Die demütige Analyse vor dem CSU-Vorstand ist Teil von Söders Erwartungsmanagement: Vier Wochen vor der Wahl der bayerischen Kommunalpolitiker hat der Parteichef offenbar ein ungutes Bauchgefühl. Je niedriger er die Latte legt, desto leichter kann er ein schlechtes Resultat erklären. Zumal die Konkurrenz mit FW und Grünen ja wirklich erstarkt ist.

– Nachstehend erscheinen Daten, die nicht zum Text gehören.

(** * Gmail MCP server: session registry, context propagation and token registry

    A shallow embedding of the session-isolation layer of the server
    ([session-aware-transport.ts]) and of the token registry and
    authentication gate of [index.ts], with the properties the specification
    states about them.

    Conventions of the embedding.
    - A JavaScript [Map] with string keys is an insertion-ordered association
      list ([JsMap]); iteration order and in-place replacement are those of
      [Map].
    - [Date] values and [Date.now()] are integers in milliseconds ([Z]);
      two clock readings taken in one synchronous block are one reading.
    - [string | undefined] is [option string]; JavaScript truthiness of such
      a value is [truthy].
    - Mutating code threads its state explicitly through the monad [M];
      a [throw] (a rejected promise) is the outcome [Thrown].
    - The ambient [AsyncLocalStorage] store is an explicit argument: the value
      [getStore()] returns at that point of the execution.
    - The MCP SDK and the Google client libraries are outside the repository.
      Their objects are represented by the state the repository's code relies
      on, and a call into them by the event it leaves on a trace.
    - Console output is not part of the state, except the warning of the
      outbound path, which is kept as an event. *)

From Stdlib Require Import String Ascii List ZArith Bool Lia DecimalString.
Import ListNotations.

Local Open Scope Z_scope.
Local Open Scope string_scope.

(** ** JavaScript values *)

(** Truthiness of a [string | undefined]: [undefined] and the empty string are
    falsy. *)
Definition truthy (s : option string) : bool :=
  match s with
  | None => false
  | Some s' => negb (String.eqb s' "")
  end.

(** [a || b] on strings. *)
Definition or_else (s : option string) (d : string) : string :=
  match s with
  | Some s' => if String.eqb s' "" then d else s'
  | None => d
  end.

(** ** Insertion-ordered maps with string keys *)

Module JsMap.

Definition t (V : Type) : Type := list (string * V).

Section Ops.
Context {V : Type}.

Definition empty : t V := [].

Fixpoint get (k : string) (m : t V) : option V :=
  match m with
  | [] => None
  | (k', v) :: m' => if String.eqb k k' then Some v else get k m'
  end.

Definition has (k : string) (m : t V) : bool :=
  match get k m with Some _ => true | None => false end.

(** [Map.prototype.set]: an existing key keeps its position. *)
Fixpoint set (k : string) (v : V) (m : t V) : t V :=
  match m with
  | [] => [(k, v)]
  | (k', v') :: m' =>
      if String.eqb k k' then (k, v) :: m' else (k', v') :: set k v m'
  end.

Fixpoint delete (k : string) (m : t V) : t V :=
  match m with
  | [] => []
  | (k', v') :: m' =>
      if String.eqb k k' then delete k m' else (k', v') :: delete k m'
  end.

Definition entries (m : t V) : list (string * V) := m.
Definition keys (m : t V) : list string := map fst m.
Definition size (m : t V) : nat := length m.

Nur – was ist gut, was schlecht? Zwar kommt wieder ein CSU-Resultat für ganz Bayern – es ist vermutlich schlagzeilenträchtig, aber nur bedingt aussagekräftig. 2014 waren das nur 39,7 Prozent, gerechnet auf die Stadträte der kreisfreien Städte und die Kreistage (SPD: 20,7/ Grüne 10,2 / parteiunabhängige Wählergruppen und die Freie-Wähler-Partei knapp 20 Prozent). Das war schon das schlechteste seit einem halben Jahrhundert, blendet aber zigtausend weitere lokale Wahlen im Freistaat aus.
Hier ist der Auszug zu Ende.